Segment Start: SOURCE DATA

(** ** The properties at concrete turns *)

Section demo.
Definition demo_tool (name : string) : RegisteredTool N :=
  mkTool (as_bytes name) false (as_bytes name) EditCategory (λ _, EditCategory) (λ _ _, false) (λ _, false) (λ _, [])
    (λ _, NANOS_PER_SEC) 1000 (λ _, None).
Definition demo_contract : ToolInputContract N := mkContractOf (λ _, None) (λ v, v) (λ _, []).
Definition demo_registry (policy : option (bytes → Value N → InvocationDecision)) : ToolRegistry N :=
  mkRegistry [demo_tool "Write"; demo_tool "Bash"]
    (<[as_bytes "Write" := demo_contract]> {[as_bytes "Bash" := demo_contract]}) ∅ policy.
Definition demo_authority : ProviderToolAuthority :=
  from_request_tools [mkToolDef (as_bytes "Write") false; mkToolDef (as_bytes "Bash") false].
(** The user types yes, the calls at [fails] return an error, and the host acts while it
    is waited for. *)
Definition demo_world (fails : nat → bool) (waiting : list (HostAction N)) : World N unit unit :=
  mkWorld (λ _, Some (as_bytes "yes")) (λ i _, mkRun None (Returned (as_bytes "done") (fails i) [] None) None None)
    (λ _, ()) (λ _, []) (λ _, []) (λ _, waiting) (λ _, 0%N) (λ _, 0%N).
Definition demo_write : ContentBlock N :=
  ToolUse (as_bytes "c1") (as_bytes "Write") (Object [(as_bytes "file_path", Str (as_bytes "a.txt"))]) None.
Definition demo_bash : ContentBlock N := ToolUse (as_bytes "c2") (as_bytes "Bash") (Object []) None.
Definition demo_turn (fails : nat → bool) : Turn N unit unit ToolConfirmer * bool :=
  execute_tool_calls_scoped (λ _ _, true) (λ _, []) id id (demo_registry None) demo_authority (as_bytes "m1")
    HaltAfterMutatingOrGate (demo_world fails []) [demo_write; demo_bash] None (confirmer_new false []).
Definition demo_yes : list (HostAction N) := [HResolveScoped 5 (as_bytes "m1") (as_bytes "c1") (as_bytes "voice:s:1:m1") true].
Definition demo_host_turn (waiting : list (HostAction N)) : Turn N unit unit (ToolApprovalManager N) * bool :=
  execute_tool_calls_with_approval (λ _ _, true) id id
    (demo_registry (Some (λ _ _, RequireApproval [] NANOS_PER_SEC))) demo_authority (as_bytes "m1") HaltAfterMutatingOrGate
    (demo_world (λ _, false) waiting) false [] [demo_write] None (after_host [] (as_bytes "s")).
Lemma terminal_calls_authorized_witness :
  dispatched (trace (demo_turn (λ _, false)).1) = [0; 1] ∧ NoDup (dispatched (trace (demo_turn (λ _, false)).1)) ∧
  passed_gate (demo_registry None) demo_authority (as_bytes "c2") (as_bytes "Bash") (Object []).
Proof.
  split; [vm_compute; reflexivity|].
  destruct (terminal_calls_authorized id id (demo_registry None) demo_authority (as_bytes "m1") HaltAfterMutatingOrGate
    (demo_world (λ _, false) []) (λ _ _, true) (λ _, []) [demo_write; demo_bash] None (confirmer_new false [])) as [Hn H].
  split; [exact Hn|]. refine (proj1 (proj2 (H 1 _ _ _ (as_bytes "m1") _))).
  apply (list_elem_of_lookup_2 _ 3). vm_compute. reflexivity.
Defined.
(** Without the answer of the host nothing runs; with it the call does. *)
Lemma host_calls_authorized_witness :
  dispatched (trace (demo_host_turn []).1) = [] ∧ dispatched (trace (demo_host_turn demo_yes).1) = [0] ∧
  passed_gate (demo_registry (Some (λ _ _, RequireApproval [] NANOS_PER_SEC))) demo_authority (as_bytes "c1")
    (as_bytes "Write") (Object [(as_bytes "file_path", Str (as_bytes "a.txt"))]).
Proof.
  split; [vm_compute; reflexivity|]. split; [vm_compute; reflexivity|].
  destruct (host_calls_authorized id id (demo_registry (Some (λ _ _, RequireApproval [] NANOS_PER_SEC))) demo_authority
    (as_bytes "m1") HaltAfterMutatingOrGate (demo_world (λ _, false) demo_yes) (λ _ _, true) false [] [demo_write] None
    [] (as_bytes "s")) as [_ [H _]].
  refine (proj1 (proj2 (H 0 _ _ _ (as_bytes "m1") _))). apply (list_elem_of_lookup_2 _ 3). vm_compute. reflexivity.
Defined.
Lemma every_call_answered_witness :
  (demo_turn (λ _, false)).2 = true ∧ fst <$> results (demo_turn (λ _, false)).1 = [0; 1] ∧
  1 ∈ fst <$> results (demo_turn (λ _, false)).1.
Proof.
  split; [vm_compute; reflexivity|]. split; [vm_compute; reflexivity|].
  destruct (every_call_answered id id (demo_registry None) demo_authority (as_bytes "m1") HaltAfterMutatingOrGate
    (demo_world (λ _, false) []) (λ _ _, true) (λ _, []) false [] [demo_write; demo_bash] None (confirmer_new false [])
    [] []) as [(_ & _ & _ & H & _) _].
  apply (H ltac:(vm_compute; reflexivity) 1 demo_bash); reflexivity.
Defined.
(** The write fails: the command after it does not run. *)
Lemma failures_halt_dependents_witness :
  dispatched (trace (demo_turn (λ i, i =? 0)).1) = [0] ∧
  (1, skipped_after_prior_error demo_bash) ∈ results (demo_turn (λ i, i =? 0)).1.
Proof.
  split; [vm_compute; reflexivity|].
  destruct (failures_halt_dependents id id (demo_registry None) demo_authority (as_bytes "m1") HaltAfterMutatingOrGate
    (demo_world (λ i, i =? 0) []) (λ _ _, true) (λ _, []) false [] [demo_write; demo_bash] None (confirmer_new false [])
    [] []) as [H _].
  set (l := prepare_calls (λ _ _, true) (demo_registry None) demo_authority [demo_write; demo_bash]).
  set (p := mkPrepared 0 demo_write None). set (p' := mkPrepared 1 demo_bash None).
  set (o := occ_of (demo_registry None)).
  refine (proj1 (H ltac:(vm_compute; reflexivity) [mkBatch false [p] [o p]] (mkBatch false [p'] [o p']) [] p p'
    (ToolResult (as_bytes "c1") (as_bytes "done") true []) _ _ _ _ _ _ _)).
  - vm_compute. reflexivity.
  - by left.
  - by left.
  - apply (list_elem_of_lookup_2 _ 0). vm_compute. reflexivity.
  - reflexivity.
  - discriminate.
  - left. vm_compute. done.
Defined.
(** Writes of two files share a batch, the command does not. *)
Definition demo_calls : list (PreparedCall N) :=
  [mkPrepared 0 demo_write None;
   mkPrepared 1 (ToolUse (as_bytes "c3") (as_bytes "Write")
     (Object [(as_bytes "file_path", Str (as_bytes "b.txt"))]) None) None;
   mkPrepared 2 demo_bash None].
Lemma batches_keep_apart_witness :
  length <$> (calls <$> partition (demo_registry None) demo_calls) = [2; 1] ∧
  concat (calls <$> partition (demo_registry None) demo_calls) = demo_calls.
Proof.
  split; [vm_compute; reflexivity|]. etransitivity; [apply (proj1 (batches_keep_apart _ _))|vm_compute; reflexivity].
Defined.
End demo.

Segment End: SOURCE DATA

(WHAT TO WORK ON):
Write the listing out again in full, exactly as it stands above.

(SOLUTION FOR THIS PROBLEM):
(** ** The properties at concrete turns *)

Section demo.
Definition demo_tool (name : string) : RegisteredTool N :=
  mkTool (as_bytes name) false (as_bytes name) EditCategory (λ _, EditCategory) (λ _ _, false) (λ _, false) (λ _, [])
    (λ _, NANOS_PER_SEC) 1000 (λ _, None).
Definition demo_contract : ToolInputContract N := mkContractOf (λ _, None) (λ v, v) (λ _, []).
Definition demo_registry (policy : option (bytes → Value N → InvocationDecision)) : ToolRegistry N :=
  mkRegistry [demo_tool "Write"; demo_tool "Bash"]
    (<[as_bytes "Write" := demo_contract]> {[as_bytes "Bash" := demo_contract]}) ∅ policy.
Definition demo_authority : ProviderToolAuthority :=
  from_request_tools [mkToolDef (as_bytes "Write") false; mkToolDef (as_bytes "Bash") false].
(** The user types yes, the calls at [fails] return an error, and the host acts while it
    is waited for. *)
Definition demo_world (fails : nat → bool) (waiting : list (HostAction N)) : World N unit unit :=
  mkWorld (λ _, Some (as_bytes "yes")) (λ i _, mkRun None (Returned (as_bytes "done") (fails i) [] None) None None)
    (λ _, ()) (λ _, []) (λ _, []) (λ _, waiting) (λ _, 0%N) (λ _, 0%N).
Definition demo_write : ContentBlock N :=
  ToolUse (as_bytes "c1") (as_bytes "Write") (Object [(as_bytes "file_path", Str (as_bytes "a.txt"))]) None.
Definition demo_bash : ContentBlock N := ToolUse (as_bytes "c2") (as_bytes "Bash") (Object []) None.
Definition demo_turn (fails : nat → bool) : Turn N unit unit ToolConfirmer * bool :=
  execute_tool_calls_scoped (λ _ _, true) (λ _, []) id id (demo_registry None) demo_authority (as_bytes "m1")
    HaltAfterMutatingOrGate (demo_world fails []) [demo_write; demo_bash] None (confirmer_new false []).
Definition demo_yes : list (HostAction N) := [HResolveScoped 5 (as_bytes "m1") (as_bytes "c1") (as_bytes "voice:s:1:m1") true].
Definition demo_host_turn (waiting : list (HostAction N)) : Turn N unit unit (ToolApprovalManager N) * bool :=
  execute_tool_calls_with_approval (λ _ _, true) id id
    (demo_registry (Some (λ _ _, RequireApproval [] NANOS_PER_SEC))) demo_authority (as_bytes "m1") HaltAfterMutatingOrGate
    (demo_world (λ _, false) waiting) false [] [demo_write] None (after_host [] (as_bytes "s")).
Lemma terminal_calls_authorized_witness :
  dispatched (trace (demo_turn (λ _, false)).1) = [0; 1] ∧ NoDup (dispatched (trace (demo_turn (λ _, false)).1)) ∧
  passed_gate (demo_registry None) demo_authority (as_bytes "c2") (as_bytes "Bash") (Object []).
Proof.
  split; [vm_compute; reflexivity|].
  destruct (terminal_calls_authorized id id (demo_registry None) demo_authority (as_bytes "m1") HaltAfterMutatingOrGate
    (demo_world (λ _, false) []) (λ _ _, true) (λ _, []) [demo_write; demo_bash] None (confirmer_new false [])) as [Hn H].
  split; [exact Hn|]. refine (proj1 (proj2 (H 1 _ _ _ (as_bytes "m1") _))).
  apply (list_elem_of_lookup_2 _ 3). vm_compute. reflexivity.
Defined.
(** Without the answer of the host nothing runs; with it the call does. *)
Lemma host_calls_authorized_witness :
  dispatched (trace (demo_host_turn []).1) = [] ∧ dispatched (trace (demo_host_turn demo_yes).1) = [0] ∧
  passed_gate (demo_registry (Some (λ _ _, RequireApproval [] NANOS_PER_SEC))) demo_authority (as_bytes "c1")
    (as_bytes "Write") (Object [(as_bytes "file_path", Str (as_bytes "a.txt"))]).
Proof.
  split; [vm_compute; reflexivity|]. split; [vm_compute; reflexivity|].
  destruct (host_calls_authorized id id (demo_registry (Some (λ _ _, RequireApproval [] NANOS_PER_SEC))) demo_authority
    (as_bytes "m1") HaltAfterMutatingOrGate (demo_world (λ _, false) demo_yes) (λ _ _, true) false [] [demo_write] None
    [] (as_bytes "s")) as [_ [H _]].
  refine (proj1 (proj2 (H 0 _ _ _ (as_bytes "m1") _))). apply (list_elem_of_lookup_2 _ 3). vm_compute. reflexivity.
Defined.
Lemma every_call_answered_witness :
  (demo_turn (λ _, false)).2 = true ∧ fst <$> results (demo_turn (λ _, false)).1 = [0; 1] ∧
  1 ∈ fst <$> results (demo_turn (λ _, false)).1.
Proof.
  split; [vm_compute; reflexivity|]. split; [vm_compute; reflexivity|].
  destruct (every_call_answered id id (demo_registry None) demo_authority (as_bytes "m1") HaltAfterMutatingOrGate
    (demo_world (λ _, false) []) (λ _ _, true) (λ _, []) false [] [demo_write; demo_bash] None (confirmer_new false [])
    [] []) as [(_ & _ & _ & H & _) _].
  apply (H ltac:(vm_compute; reflexivity) 1 demo_bash); reflexivity.
Defined.
(** The write fails: the command after it does not run. *)
Lemma failures_halt_dependents_witness :
  dispatched (trace (demo_turn (λ i, i =? 0)).1) = [0] ∧
  (1, skipped_after_prior_error demo_bash) ∈ results (demo_turn (λ i, i =? 0)).1.
Proof.
  split; [vm_compute; reflexivity|].
  destruct (failures_halt_dependents id id (demo_registry None) demo_authority (as_bytes "m1") HaltAfterMutatingOrGate
    (demo_world (λ i, i =? 0) []) (λ _ _, true) (λ _, []) false [] [demo_write; demo_bash] None (confirmer_new false [])
    [] []) as [H _].
  set (l := prepare_calls (λ _ _, true) (demo_registry None) demo_authority [demo_write; demo_bash]).
  set (p := mkPrepared 0 demo_write None). set (p' := mkPrepared 1 demo_bash None).
  set (o := occ_of (demo_registry None)).
  refine (proj1 (H ltac:(vm_compute; reflexivity) [mkBatch false [p] [o p]] (mkBatch false [p'] [o p']) [] p p'
    (ToolResult (as_bytes "c1") (as_bytes "done") true []) _ _ _ _ _ _ _)).
  - vm_compute. reflexivity.
  - by left.
  - by left.
  - apply (list_elem_of_lookup_2 _ 0). vm_compute. reflexivity.
  - reflexivity.
  - discriminate.
  - left. vm_compute. done.
Defined.
(** Writes of two files share a batch, the command does not. *)
Definition demo_calls : list (PreparedCall N) :=
  [mkPrepared 0 demo_write None;
   mkPrepared 1 (ToolUse (as_bytes "c3") (as_bytes "Write")
     (Object [(as_bytes "file_path", Str (as_bytes "b.txt"))]) None) None;
   mkPrepared 2 demo_bash None].
Lemma batches_keep_apart_witness :
  length <$> (calls <$> partition (demo_registry None) demo_calls) = [2; 1] ∧
  concat (calls <$> partition (demo_registry None) demo_calls) = demo_calls.
Proof.
  split; [vm_compute; reflexivity|]. etransitivity; [apply (proj1 (batches_keep_apart _ _))|vm_compute; reflexivity].
Defined.
End demo.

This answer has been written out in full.